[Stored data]

◆ ◆ ◆ ◆ ◆

(* ===== verification/TokenPolicy.v ===== *)
(** * TokenPolicy: the token-policy engine
    (domains/tokenpolicy: tokenpolicy.go, evaluate.go, validate.go, clamp_issuer.go,
    memory/store.go; the gates of interfaces/sso that call it:
    enforceTokenPolicy, denyTokenScopeCombo, EnforceRefreshDepthPolicy of
    server_helpers.go, sessionPolicyCapExceeded of server_oauth.go and
    IntrospectionRenewExceeded of sso_protocol.go).

    A policy selects requests by tenant, client, subject, roles and scopes and bounds
    what they may get.  What the store answers is an argument of the gates: [None] when
    it fails.  Metrics and logs are left out. *)
From S2P Require Import Prelude Core Float64 Scopes GrantCore.
Local Open Scope Z_scope.

Inductive Kind := KindUnset | KindAccess | KindRefresh.
Inductive DenyReason := DenyNone | DenyScopeCombo | DenyRefreshDepth | DenyActiveSessions.

#[export] Instance Kind_eq_dec : EqDecision Kind.
Proof. solve_decision. Defined.
#[export] Instance DenyReason_eq_dec : EqDecision DenyReason.
Proof. solve_decision. Defined.

Record Policy := {
  po_Name : string;
  po_ClientID : string;
  po_TenantID : string;
  po_Subject : string;
  po_SubjectRoles : list string;
  po_Scopes : list string;
  po_MaxTTL : Z;
  po_MaxRefreshDepth : Z;
  po_MaxActiveSessions : Z;
  po_RequireRenewAfter : float64;
  po_BlockScopeCombos : list (list string);
}.

Record PolicyInput := {
  pi_ClientID : string;
  pi_TenantID : string;
  pi_Subject : string;
  pi_SubjectRoles : list string;
  pi_Scopes : list string;
  pi_Kind : Kind;
  pi_RefreshDepth : Z;
  pi_ActiveSessions : Z;
  pi_RequestedTTL : Z;
}.

Record PolicyDecision := {
  pd_EffectiveTTL : Z;
  pd_Deny : bool;
  pd_Reason : DenyReason;
  pd_RenewAfter : float64;
}.

(** ** Matching *)

Definition prefixOrExact (a want : string) : bool :=
  match CutSuffix want "*" with Some prefix => HasPrefix a prefix | None => bool_decide (a = want) end.

Definition rolesIntersect (input want : list string) : bool := existsb (fun r => contains input r) want.

Definition scopePresent (scopes : list string) (want : string) : bool :=
  match CutSuffix want "*" with Some prefix => existsb (fun s => HasPrefix s prefix) scopes | None => contains scopes want end.

Definition matches (p : Policy) (i : PolicyInput) : bool :=
  (bool_decide (po_TenantID p = "") || bool_decide (po_TenantID p = pi_TenantID i)) &&
  (bool_decide (po_ClientID p = "") || prefixOrExact (pi_ClientID i) (po_ClientID p)) &&
  (bool_decide (po_Subject p = "") || prefixOrExact (pi_Subject i) (po_Subject p)) &&
  (bool_decide (po_SubjectRoles p = []) || rolesIntersect (pi_SubjectRoles i) (po_SubjectRoles p)) &&
  forallb (scopePresent (pi_Scopes i)) (po_Scopes p).

(** ** Combining *)

Definition clampTTL (cur max : Z) : Z :=
  if max <=? 0 then cur else if (cur <=? 0) || (max <? cur) then max else cur.

Definition stricterRenew (cur f : float64) : float64 :=
  if (f <=? of_int 0)%float then cur else if (cur <=? of_int 0)%float || (f <? cur)%float then f else cur.

Definition containsAll (scopes want : list string) : bool := forallb (scopePresent scopes) want.

Definition violatesScopeCombos (scopes : list string) (combos : list (list string)) : bool :=
  existsb (fun combo => negb (bool_decide (combo = [])) && containsAll scopes combo) combos.

Definition denyReason (p : Policy) (i : PolicyInput) : DenyReason :=
  if violatesScopeCombos (pi_Scopes i) (po_BlockScopeCombos p) then DenyScopeCombo
  else if (0 <? po_MaxRefreshDepth p) && bool_decide (pi_Kind i = KindRefresh) && (po_MaxRefreshDepth p <=? pi_RefreshDepth i)
  then DenyRefreshDepth
  else if (0 <? po_MaxActiveSessions p) && (po_MaxActiveSessions p <=? pi_ActiveSessions i) then DenyActiveSessions
  else DenyNone.

Definition combine (i : PolicyInput) (d : PolicyDecision) (p : Policy) : PolicyDecision :=
  if negb (matches p i) then d
  else
    let r := denyReason p i in
    {| pd_EffectiveTTL := clampTTL (pd_EffectiveTTL d) (po_MaxTTL p);
       pd_Deny := pd_Deny d || negb (bool_decide (r = DenyNone));
       pd_Reason := if pd_Deny d then pd_Reason d else if decide (r = DenyNone) then pd_Reason d else r;
       pd_RenewAfter := stricterRenew (pd_RenewAfter d) (po_RequireRenewAfter p) |}.

Definition Evaluate (i : PolicyInput) (policies : list Policy) : PolicyDecision :=
  foldl (combine i) {| pd_EffectiveTTL := pi_RequestedTTL i; pd_Deny := false; pd_Reason := DenyNone; pd_RenewAfter := of_int 0 |} policies.

(** ** Renewal *)

(** [time.Duration(renewAfter * float64(ttl))]. *)
Definition renew_threshold (renewAfter : float64) (ttl : Z) : Z := to_int64 (renewAfter * of_int ttl)%float.

Definition unmeasurable (renewAfter : float64) (issuedAt expiresAt : Z) : bool :=
  (renewAfter <=? of_int 0)%float || GoTime.IsZero issuedAt || GoTime.IsZero expiresAt || (GoTime.Sub expiresAt issuedAt <=? 0).

Definition RenewExceeded (renewAfter : float64) (issuedAt expiresAt now : Z) : bool :=
  if unmeasurable renewAfter issuedAt expiresAt then false
  else renew_threshold renewAfter (GoTime.Sub expiresAt issuedAt) <=? GoTime.Sub now issuedAt.

(** 0 is the zero time. *)
Definition RenewAt (renewAfter : float64) (issuedAt expiresAt : Z) : Z :=
  if unmeasurable renewAfter issuedAt expiresAt then 0
  else GoTime.Add issuedAt (renew_threshold renewAfter (GoTime.Sub expiresAt issuedAt)).

(** ** Validation *)

Definition star : ascii := "*".

Definition validateWildcard (v : string) : bool :=
  match Str.to_list v with
  | [] => true
  | l =>
      let count := length (filter (fun c => c = star) l) in
      (count <=? 1)%nat &&
      match list_find (fun c => c = star) l with
      | None => true
      | Some (i, _) => (S i =? length l)%nat && negb (i =? 0)%nat
      end
  end.

Definition validateTenantID (v : string) : bool :=
  forallb (fun c => negb (bool_decide (Str.byte c ∈ [42; 32; 9; 10]))) (Str.to_list v).

Definition isTenantRole (r : string) : bool := contains ["member"; "admin"; "guest"] r.

Definition Validate (policies : list Policy) : bool :=
  forallb (fun p => validateWildcard (po_ClientID p) && validateWildcard (po_Subject p) && validateTenantID (po_TenantID p) &&
                    forallb isTenantRole (po_SubjectRoles p)) policies.

(** ** The clamping issuer *)

Definition with_TTL (s : Subject) (ttl : Z) : Subject := {|
  su_ID := su_ID s; su_Provider := su_Provider s; su_Claims := su_Claims s; su_Resources := su_Resources s;
  su_ClientID := su_ClientID s; su_AuthTime := su_AuthTime s; su_AMR := su_AMR s; su_ACR := su_ACR s;
  su_AuthorizationDetails := su_AuthorizationDetails s; su_TTL := ttl; su_SID := su_SID s; su_ServingRegion := su_ServingRegion s;
  su_TenantID := su_TenantID s; su_Roles := su_Roles s; su_ConfirmationJKT := su_ConfirmationJKT s;
  su_ConfirmationX5TS256 := su_ConfirmationX5TS256 s; su_NotAfter := su_NotAfter s; su_Actor := su_Actor s;
  su_RequestedClaims := su_RequestedClaims s |}.
Definition convergeSession (s : Session) (d : Decision) (x : X) (sum : ConvergenceSummary) : bool * X * ConvergenceSummary :=
  if decide (dc_Verdict d = VerdictDeny) then revokeConvergedSession (se_ID s) x sum
  else
    let '(kept, x, sum) :=
      if decide (dc_RestrictScopes d = []) then (true, x, sum) else convergeScopes s (dc_RestrictScopes d) x sum in
    if negb (kept : bool) then revokeConvergedSession (se_ID s) x sum
    else if negb (bool_decide (dc_Verdict d = VerdictRequireStepUp)) then (false, x, sum)
    else match mg_MarkStepUp mgr with
         | None => revokeConvergedSession (se_ID s) x sum
         | Some mark =>
             match mark (se_ID s) x with
             | (false, x) => (false, x, add_summary sum 0 0 0 0 1)
             | (true, x) => (false, x, add_summary sum 0 0 1 0 0)
             end
         end.

(** ** A pass *)

Fixpoint sweep (decision : Session -> Z -> Decision) (batch : list Session) (counts : gmap string Z) (x : X) (sum : ConvergenceSummary)
    : X * ConvergenceSummary :=
  match batch with
  | [] => (x, sum)
  | s :: batch =>
      let key := sessionConcurrencyKey s in
      let d := decision s (count_of counts key) in
      let '(revoked, x, sum) := convergeSession s d x (add_summary sum 1 0 0 0 0) in
      sweep decision batch (if (revoked : bool) then <[key := count_of counts key - 1]> counts else counts) x sum
  end.

(** [policies] is what the policy store answers; the flag tells of an error. *)
Definition ConvergeSessions (cfg : Config) (policies : option (list Policy)) (build : Session -> Z -> AccessContext) (now : Z)
    (cursor : nat) (x : X) : ConvergenceSummary * bool * nat * X :=
  if negb (cf_Enforce cfg) then (no_summary, false, cursor, x)
  else match policies with
       | None => (no_summary, true, cursor, x)
       | Some policies =>
           match mg_ListAll mgr x with
           | None => (no_summary, true, cursor, x)
           | Some all =>
               let active := activeSessions now all in
               let '(batch, cursor) := convergenceBatch cfg cursor active in
               let '(x, sum) := sweep (fun s n => Decide cfg policies (build s n)) batch (concurrentSessionCounts active) x no_summary in
               (sum, false, cursor, x)
           end
       end.
End manager.

(** ** What a pass does to the in-memory sessions *)

(** A session with its scopes cut to what the decision allows; [None] when none is left. *)
Definition narrowed (d : Decision) (s : Session) : option Session :=
  if decide (dc_RestrictScopes d = []) then Some s
  else
    let restricted := intersectScopes (se_AuthorizedScopes s) (dc_RestrictScopes d) in
    if decide (restricted = []) then None
    else Some (if decide (se_AuthorizedScopes s = restricted) then s else with_scopes restricted s).

Definition marked (s : Session) : Session :=
  set_mutable s (se_ExpiresAt s) (se_LastActiveAt s) (se_AuthorizedScopes s) (se_Kind s) (se_TrustScore s) (se_TrustSetAt s) true.

(** What becomes of a session under a decision: [None] when it is revoked. *)
Definition converged (d : Decision) (s : Session) : option Session :=
  if decide (dc_Verdict d = VerdictDeny) then None
  else match narrowed d s with
       | None => None
       | Some s => Some (if decide (dc_Verdict d = VerdictRequireStepUp) then marked s else s)
       end.

Lemma set_sessions_alter f id s m :
  ms_sessions m !! id = Some s -> set_sessions (alter f id) m = set_sessions (insert id (f s)) m.
Proof.
  intros Hs. unfold set_sessions. f_equal. apply map_eq. intros j. rewrite lookup_alter.
  case_decide as E; [subst; by rewrite Hs, lookup_insert_eq|by rewrite lookup_insert_ne].
Qed.

Lemma set_sessions_id id s m : ms_sessions m !! id = Some s -> set_sessions (insert id s) m = m.
Proof. intros Hs. destruct m. unfold set_sessions. cbn in *. by rewrite insert_id. Qed.

Lemma set_sessions_twice f g m : set_sessions f (set_sessions g m) = set_sessions (fun x => f (g x)) m.
Proof. done. Qed.
(** C16 — The kinds of token an issuer signs are not confused when they come back, under
    any keys and at any time: an ID token is never taken for an access token, an access
    token never for an ID token, and what was signed under a type off the allow-list,
    such as a logout token or a browser session, never for either. *)
Theorem token_kinds_apart j0 j t token c :
  (forall h, Forall is_byte (MarshalHeader h) /\ UnmarshalHeader (MarshalHeader h) = Some h) ->
  (forall p b, MarshalID p = Some b -> Forall is_byte b /\ forall q, UnmarshalPayload b = Some q -> p_ClientID q = "" /\ p_JTI q = "" /\ p_CNF q = None) ->
  Validate t token j = Ok c ->
  (forall now r, IssueIDToken now r j0 = Ok token -> IsAccessTokenClaims (Some c) = false) /\
  (forall now jti s scopes tok, Issue now jti s scopes j0 = Ok tok -> tk_AccessToken tok = token -> IsIDTokenClaims (Some c) = false) /\
  (forall typ claims, SignJWT typ claims j0 = Ok token -> typ ∈ supportedJWTTypes).
Proof.
  intros Hheader Hid Hv. split_and!.
  - intros now r Hi. unfold IssueIDToken in Hi. destruct r as [r|]; [|done]. destruct (_ || _); [done|].
    destruct (signed_typ _ _ _ _ _ _ _ _ _ Hheader Hi Hv) as (_ & pb & p & Hpb & Hp & ->). destruct (Hid _ _ Hpb) as [Hb Hq].
    destruct (Hq p (Hp Hb)) as (Hc & Hj & Hn). unfold IsAccessTokenClaims. cbn [tc_TokenUse claimsFromPayload]. unfold tokenUseFromPayload.
    by rewrite Hc, Hj, Hn.
  - intros now jti s scopes tok Hi <-. unfold Issue in Hi. destruct s as [s|]; [|done]. destruct (decide _); [done|].
    destruct (accessTokenExpiry _ _ _) as [expires secs]. destruct jti as [jti|]; [|done]. destruct (signCompactJWS _ _ _) as [token|] eqn:Hs; [|done].
    injection Hi as <-. cbn [tk_AccessToken] in Hv. by destruct (signed_typ _ _ _ _ _ _ _ _ _ Hheader Hs Hv) as (_ & pb & p & _ & _ & ->).
  - intros typ claims Hi. unfold SignJWT in Hi. destruct (decide (typ = "")); [done|].
    by destruct (signed_typ _ _ _ _ _ _ _ _ _ Hheader Hi Hv) as ([|] & _).
Qed.
End issuer.

(** ** Witnesses *)

(** Keys are numbers, a signature is the key, headers are written character by character
    and a payload is named by one byte. *)
Definition toy_public (k : Z) : Z := k.
Definition toy_key_bytes (k : Z) : list Z := [k mod 256].
Definition toy_sign (k : Z) (m : list ascii) : option (list Z) := Some [k mod 256].
Definition toy_verify (pub : Z) (m : list ascii) (sig : list Z) : bool := bool_decide (sig = [pub mod 256]).

Fixpoint toy_str (s : string) : list Z := match s with EmptyString => [0] | String c s => 1 :: Str.byte c :: toy_str s end.
Fixpoint toy_unstr (b : list Z) : option (string * list Z) :=
  match b with
  | 0 :: r => Some ("", r)
  | 1 :: c :: r => '(s, r) ← toy_unstr r; Some (String (byte_char c) s, r)
  | _ => None
  end.
Definition toy_header (h : Header) : list Z := toy_str (h_Alg h) ++ toy_str (h_Typ h) ++ toy_str (h_Kid h).
Definition toy_unheader (b : list Z) : option Header :=
  '(alg, b) ← toy_unstr b; '(typ, b) ← toy_unstr b; '(kid, _) ← toy_unstr b; Some {| h_Alg := alg; h_Typ := typ; h_Kid := kid |}.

◆ ◆ ◆ ◆ ◆

Instructions for the task
For this exercise, repeat exactly the lines of the data above from the one with "such as a logout" down to the one with "(forall now r, IssueIDToken", both end lines included.

Answer to the problem
    such as a logout token or a browser session, never for either. *)
Theorem token_kinds_apart j0 j t token c :
  (forall h, Forall is_byte (MarshalHeader h) /\ UnmarshalHeader (MarshalHeader h) = Some h) ->
  (forall p b, MarshalID p = Some b -> Forall is_byte b /\ forall q, UnmarshalPayload b = Some q -> p_ClientID q = "" /\ p_JTI q = "" /\ p_CNF q = None) ->
  Validate t token j = Ok c ->
  (forall now r, IssueIDToken now r j0 = Ok token -> IsAccessTokenClaims (Some c) = false) /\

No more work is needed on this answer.